*EXERCISE DESCRIPTION*.
For the entries below, print exactly the lines between the line holding "- intros a b c _" and the line holding "rewrite !Z.ltb_lt. lia.", inclusive, and nothing else.

*RECORDS FOR THIS TASK*.
****************************************
(* ===== verification/RuntimeVersion.v ===== *)
(** [internal/runtimeversion] of the orchestrator: which release an image is,
    which of two releases is behind, and what a deployment may be pinned to. *)
From S2P Require Import Prelude Order GoStr.
From stdpp Require Import sorting.
From Stdlib Require Import String Ascii.
#[local] Open Scope string_scope.
#[local] Open Scope Z_scope.

(** [strings.LastIndex(s, string(c))]. *)
Fixpoint last_index (s : string) (c : ascii) : option nat :=
  match s with
  | "" => None
  | String a r => (match last_index r c with Some i => Some (S i) | None => if Ascii.eqb a c then Some 0%nat else None end)
  end.
Definition after_last (s : string) (c : ascii) : string := match last_index s c with Some i => str_drop (S i) s | None => s end.

Definition ImageTag (image : string) : string :=
  if contains_byte image "@" then ""
  else
    let name := after_last image "/" in
    match last_index name ":" with
    | None => ""
    | Some i => if String.eqb (str_take i name) "sha256" || String.eqb (str_take i name) "sha512" then "" else str_drop (S i) name
    end.
Definition Current (version image : string) : string := if negb (String.eqb version "") then version else ImageTag image.

(** [releasePattern]: an optional [v], then numbers with dots between them. *)
Fixpoint all_digits (s : string) : bool :=
  match s with "" => true | String a r => match digit a with Some _ => all_digits r | None => false end end.
Definition number_text (s : string) : bool := negb (String.eqb s "") && all_digits s.
Definition without_v (s : string) : string := match s with String "v" r => r | _ => s end.
Definition release_parts (tag : string) : option (list Z) :=
  let fields := split_on "." (without_v (TrimSpace tag)) in
  if forallb number_text fields then mapM atoi fields else None.
Definition IsRelease (tag : string) : bool := match release_parts tag with Some _ => true | None => false end.

Definition part (parts : list Z) (i : nat) : Z := default 0 (parts !! i).
(** The loop of [Behind] over [n] components from [i] on. *)
Fixpoint older_from (n i : nat) (a b : list Z) : bool :=
  match n with
  | O => false
  | S n => if negb (part a i =? part b i) then part a i <? part b i else older_from n (S i) a b
  end.
Definition older_release (a b : list Z) : bool := older_from (List.length a `max` List.length b) 0 a b.
Definition Behind (deployed current : string) : bool :=
  if String.eqb deployed "" || String.eqb current "" || String.eqb deployed current then false
  else match release_parts deployed, release_parts current with Some a, Some b => older_release a b | _, _ => false end.

Definition WithTag (image tag : string) : string :=
  let name := match index_byte image "@" with Some i => str_take i image | None => image end in
  let name := match last_index name ":" with
              | Some i => if match last_index name "/" with Some slash => (slash <? i)%nat | None => true end then str_take i name else name
              | None => name
              end in
  name ++ ":" ++ tag.

(** ** supported.go *)
Definition newer_first (a b : string) : bool := Behind b a.
Section pins.
(** [supported.json], every entry a release. *)
Context (supported : list string).
Definition pinnable_with (current v : string) : bool :=
  negb (String.eqb v current) && (String.eqb current "" || negb (IsRelease current) || negb (Behind current v)).
Definition Pinnable (current : string) : list string :=
  sort_by newer_first ((if IsRelease current then [current] else []) ++ List.filter (pinnable_with current) supported).
Definition CanPin (version current : string) : bool := bool_decide (version ∈ Pinnable current).
End pins.

(** ** The order of releases *)
Lemma part_beyond a i : (List.length a <= i)%nat -> part a i = 0.
Proof. intros H. unfold part. by rewrite lookup_ge_None_2. Qed.
Lemma older_beyond n i a b : (List.length a <= i)%nat -> (List.length b <= i)%nat -> older_from n i a b = false.
Proof.
  revert i. induction n as [|n IH]; intros i Ha Hb; cbn; [done|]. rewrite !part_beyond by done. cbn. apply IH; lia.
Qed.
(** More rounds of the loop change nothing. *)
Lemma older_more n m i a b : (List.length a <= n + i)%nat -> (List.length b <= n + i)%nat -> older_from (n + m) i a b = older_from n i a b.
Proof.
  revert i. induction n as [|n IH]; intros i Ha Hb; cbn [Nat.add older_from]; [by apply older_beyond|].
  destruct (negb _); [done|]. apply IH; lia.
Qed.
Lemma older_rounds n a b : (List.length a <= n)%nat -> (List.length b <= n)%nat -> older_release a b = older_from n 0 a b.
Proof.
  intros Ha Hb. unfold older_release. set (k := (List.length a `max` List.length b)%nat). replace n with (k + (n - k))%nat by lia.
  symmetry. apply older_more; lia.
Qed.
Lemma older_loop_order n i {Q} : weak_order Q (older_from n i).
Proof.
  split.
  - intros a b _ _. revert i. induction n as [|n IH]; intros i; cbn; [done|].
    destruct (Z.eqb_spec (part a i) (part b i)) as [->|Hne]; cbn.
    + rewrite Z.eqb_refl. cbn. apply IH.
    + rewrite (proj2 (Z.eqb_neq _ _)) by congruence. cbn. rewrite Z.ltb_lt, Z.ltb_ge. lia.
  - intros a b c _ _ _. revert i. induction n as [|n IH]; intros i; cbn; [done|].
    destruct (Z.eqb_spec (part a i) (part b i)) as [->|Hab]; cbn.
    + destruct (Z.eqb_spec (part b i) (part c i)) as [->|Hbc]; cbn.
      * rewrite Z.eqb_refl. cbn. apply IH.
      * intros _. rewrite (proj2 (Z.eqb_neq (part c i) _)) by congruence. cbn. rewrite !Z.ltb_lt. lia.
    + rewrite Z.ltb_lt. intros Hlt.
      destruct (Z.eqb_spec (part a i) (part c i)) as [Hac|Hac]; cbn.
      * right. rewrite (proj2 (Z.eqb_neq _ _)) by lia. cbn. rewrite Z.ltb_lt. lia.
      * destruct (Z.lt_ge_cases (part a i) (part c i)); [left; by apply Z.ltb_lt|right].
        rewrite (proj2 (Z.eqb_neq _ _)) by lia. cbn. rewrite Z.ltb_lt. lia.
Qed.
Lemma older_order {Q} : weak_order Q older_release.
Proof.
  split.
  - intros a b Ha Hb. set (n := (List.length a `max` List.length b)%nat). rewrite (older_rounds n a b), (older_rounds n b a) by lia.
    by apply (wo_asym _ _ (older_loop_order n 0 (Q := Q))).
  - intros a b c Ha Hb Hc. set (n := Nat.max (Nat.max (List.length a) (List.length b)) (List.length c)).
    rewrite (older_rounds n a b), (older_rounds n a c), (older_rounds n c b) by lia.
    by apply (wo_split _ _ (older_loop_order n 0 (Q := Q))).
Qed.
Lemma older_irrefl a : older_release a a = false.
Proof.
  unfold older_release. generalize (List.length a `max` List.length a)%nat 0%nat. intros n. induction n as [|n IH]; intros i; cbn; [done|].
  rewrite Z.eqb_refl. apply IH.
Qed.

Definition released (v : string) : Prop := is_Some (release_parts v).
Lemma is_released v : IsRelease v = true <-> released v.
Proof. unfold IsRelease, released. destruct (release_parts v); split; try done; by intros [? ?]. Qed.
Lemma behind_parts v w a b : release_parts v = Some a -> release_parts w = Some b -> Behind v w = older_release a b.
Proof.
  intros Ha Hb. unfold Behind. rewrite Ha, Hb. destruct (String.eqb_spec v "") as [->|]; [done|]. destruct (String.eqb_spec w "") as [->|]; [done|].
  cbn [orb]. destruct (String.eqb_spec v w) as [->|]; [|done]. assert (a = b) as -> by congruence. by rewrite older_irrefl.
Qed.
Lemma behind_order : weak_order released newer_first.
Proof.
  unfold newer_first. split.
  - intros v w [a Ha] [b Hb]. rewrite (behind_parts w v b a), (behind_parts v w a b) by done. by apply (wo_asym (fun _ => True) _ older_order).
  - intros v w u [a Ha] [b Hb] [c Hc]. rewrite (behind_parts w v b a), (behind_parts u v c a), (behind_parts w u b c) by done.
    intros H. apply or_comm, (wo_split (fun _ => True) _ older_order b a c I I I H).
Qed.

(** A pin never runs ahead of the install.  Whatever release an install
    deploys, what one of its deployments may be pinned to is that release and the
    supported ones that are not newer, each listed once, newest first: no entry is
    behind one that follows it. *)
Theorem pinnable_releases supported current :
  Forall released supported -> NoDup supported -> released current ->
  (forall v, CanPin supported v current = true <-> v = current \/ (v ∈ supported /\ Behind current v = false)) /\
  NoDup (Pinnable supported current) /\
  StronglySorted (fun a b => Behind a b = false) (Pinnable supported current).
Proof.
  intros Hsup Hnd Hcur. pose proof (proj2 (is_released _) Hcur) as Hc. unfold CanPin, Pinnable. rewrite Hc. set (l := ([current] ++ List.filter _ supported)%list).
  assert (forall v, v ∈ List.filter (pinnable_with current) supported <-> v ∈ supported /\ v <> current /\ Behind current v = false) as Hin.
  { intros v. rewrite list_elem_of_In, filter_In, <-list_elem_of_In. unfold pinnable_with. rewrite Hc.
    assert (String.eqb current "" = false) as -> by (destruct (String.eqb_spec current "") as [->|]; [by destruct Hcur|done]). cbn [negb orb].
    rewrite andb_true_iff, !negb_true_iff, String.eqb_neq. tauto. }
  assert (Forall released l) as Hl.
  { constructor; [done|]. apply Forall_forall. intros v Hv%Hin. rewrite Forall_forall in Hsup. by apply Hsup, Hv. }
  split_and!.
  - intros v. rewrite bool_decide_eq_true, sort_by_perm. unfold l. cbn [app]. rewrite elem_of_cons, Hin. split; [tauto|].
    intros [->|[Hv Hb]]; [by left|]. destruct (decide (v = current)); [by left|by right].
  - rewrite sort_by_perm. apply NoDup_cons. split; [by intros (_ & ? & _)%Hin|]. apply NoDup_ListNoDup, List.NoDup_filter. by apply NoDup_ListNoDup.
  - apply (sort_by_sorted released newer_first behind_order l Hl).
Qed.
Example some_pins : Pinnable ["0.11.14"; "0.11.13"; "0.9"] "v0.11.13" = ["v0.11.13"; "0.11.13"; "0.9"].
Proof. vm_compute. reflexivity. Qed.
Lemma pinnable_releases_witness :
  CanPin ["0.11.14"; "0.11.13"] "0.11.13" "0.11.13" = true /\ CanPin ["0.11.14"; "0.11.13"] "0.11.14" "0.11.13" = false.
Proof.
  destruct (pinnable_releases ["0.11.14"; "0.11.13"] "0.11.13") as [H _];
    [repeat constructor; by apply is_released; vm_compute|by apply (bool_decide_unpack _); vm_compute|by apply is_released; vm_compute|].
  split; [apply H; by left|]. apply not_true_iff_false. intros [?|[_ Hb]]%H; [done|]. by vm_compute in Hb.
Defined.

(** ** A pin and the image it gives *)
Lemma last_index_none s c : contains_byte s c = false -> last_index s c = None.
Proof. induction s as [|a s IH]; cbn; [done|]. destruct (Ascii.eqb a c); cbn; [done|]. by intros ->%IH. Qed.
Lemma last_index_app_r s c r : contains_byte r c = false -> last_index (s ++ String c r) c = Some (String.length s).
Proof.
  intros Hr. induction s as [|a s IH]; [rewrite nil_app; cbn; by rewrite last_index_none, Ascii.eqb_refl|].
  rewrite cons_app. cbn. by rewrite IH.
Qed.
Lemma last_index_app_l s c r : contains_byte r c = false -> last_index (s ++ r) c = last_index s c.
Proof. intros Hr. induction s as [|a s IH]; [rewrite nil_app; by apply last_index_none|]. rewrite cons_app. cbn. by rewrite IH. Qed.
Lemma last_index_length s c i : last_index s c = Some i -> (i < String.length s)%nat.
Proof.
  revert i. induction s as [|a s IH]; intros i; cbn; [done|]. destruct (last_index s c) as [j|]; [intros [= <-]; specialize (IH j eq_refl); lia|].
  destruct (Ascii.eqb a c); intros [= <-]. lia.
Qed.
Lemma str_drop_app_l n s r : (n <= String.length s)%nat -> str_drop n (s ++ r) = (str_drop n s ++ r)%string.
Proof.
  revert s. induction n as [|n IH]; intros s Hn; [done|]. destruct s as [|a s]; cbn in Hn; [lia|]. rewrite cons_app. cbn. apply IH. lia.
Qed.
Lemma after_last_app s c r : contains_byte r c = false -> after_last (s ++ r) c = (after_last s c ++ r)%string.
Proof.
  intros Hr. unfold after_last. rewrite last_index_app_l by done. destruct (last_index s c) as [i|] eqn:E; [|done].
  apply last_index_length in E. by apply str_drop_app_l.
Qed.
Lemma index_byte_cut s c i : index_byte s c = Some i -> contains_byte (str_take i s) c = false.
Proof.
  revert i. induction s as [|a s IH]; intros i; cbn; [done|]. destruct (Ascii.eqb a c) eqn:E; [intros [= <-]; done|].
  destruct (index_byte s c) as [j|]; [|done]. intros [= <-]. cbn. rewrite E. cbn. by apply IH.
Qed.
Lemma index_byte_absent s c : index_byte s c = None -> contains_byte s c = false.
Proof. induction s as [|a s IH]; cbn; [done|]. destruct (Ascii.eqb a c); [done|]. destruct (index_byte s c); [done|]. intros _. by apply IH. Qed.
Lemma contains_byte_take n s c : contains_byte s c = false -> contains_byte (str_take n s) c = false.
Proof. revert s. induction n as [|n IH]; intros [|a s]; cbn; try done. destruct (Ascii.eqb a c); cbn; [done|]. apply IH. Qed.

(** The repository of an image, its digest and its tag taken off. *)
Definition repository (image : string) : string :=
  let name := match index_byte image "@" with Some i => str_take i image | None => image end in
  match last_index name ":" with
  | Some i => if match last_index name "/" with Some slash => (slash <? i)%nat | None => true end then str_take i name else name
  | None => name
  end.
Lemma with_tag_repository image tag : WithTag image tag = (repository image ++ ":" ++ tag)%string.
Proof. done. Qed.
Lemma repository_plain image : contains_byte (repository image) "@" = false.
Proof.
  unfold repository. set (name := match index_byte image "@" with Some i => str_take i image | None => image end).
  assert (contains_byte name "@" = false) as Hn.
  { unfold name. destruct (index_byte image "@") as [i|] eqn:E; [by apply index_byte_cut in E|by apply index_byte_absent]. }
  destruct (last_index name ":"); [|done]. destruct (match last_index name "/" with Some _ => _ | None => _ end); [by apply contains_byte_take|done].
Qed.

(** A pinned image names its pin.  The image a deployment pinned to a tag is
    put on - the repository of the configured image, whatever tag, digest or
    registry port that carries - reads back as that very tag. *)
Theorem pinned_image_names_its_pin image tag :
  contains_byte tag "@" = false -> contains_byte tag "/" = false -> contains_byte tag ":" = false ->
  after_last (repository image) "/" <> "sha256" -> after_last (repository image) "/" <> "sha512" ->
  ImageTag (WithTag image tag) = tag.
Proof.
  intros Hat Hslash Hcolon H256 H512. rewrite with_tag_repository. unfold ImageTag.
  assert (forall c, c <> ":"%char -> contains_byte tag c = false -> contains_byte (":" ++ tag) c = false) as Hc.
  { intros c Hne Ht. rewrite cons_app, nil_app. change (Ascii.eqb ":" c || contains_byte tag c = false). rewrite Ht, orb_false_r. apply Ascii.eqb_neq. congruence. }
  rewrite contains_byte_app, repository_plain, Hc by done. cbn [orb].
  rewrite after_last_app by by apply Hc. set (name := after_last (repository image) "/").
  change (":" ++ tag)%string with (String ":" tag). rewrite last_index_app_r by done.
  rewrite str_take_app, (proj2 (String.eqb_neq name _) H256), (proj2 (String.eqb_neq name _) H512). cbn [orb].
  assert ((name ++ String ":" tag = (name ++ ":") ++ tag)%string) as -> by (by rewrite app_str_assoc, (cons_app ":" ""), nil_app).
  assert (S (String.length name) = String.length (name ++ ":")) as -> by (rewrite length_app_str; cbn; lia). apply str_drop_app.
Qed.
Lemma pinned_image_names_its_pin_witness : ImageTag (WithTag "registry:5000/octo/runtime:0.8@sha256:ab" "0.11.13") = "0.11.13".
Proof. apply (pinned_image_names_its_pin "registry:5000/octo/runtime:0.8@sha256:ab" "0.11.13"); try (by vm_compute); by intros H; vm_compute in H. Defined.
****************************************
*OUTPUT BELOW*.
  - intros a b c _ _ _. revert i. induction n as [|n IH]; intros i; cbn; [done|].
    destruct (Z.eqb_spec (part a i) (part b i)) as [->|Hab]; cbn.
    + destruct (Z.eqb_spec (part b i) (part c i)) as [->|Hbc]; cbn.
      * rewrite Z.eqb_refl. cbn. apply IH.
      * intros _. rewrite (proj2 (Z.eqb_neq (part c i) _)) by congruence. cbn. rewrite !Z.ltb_lt. lia.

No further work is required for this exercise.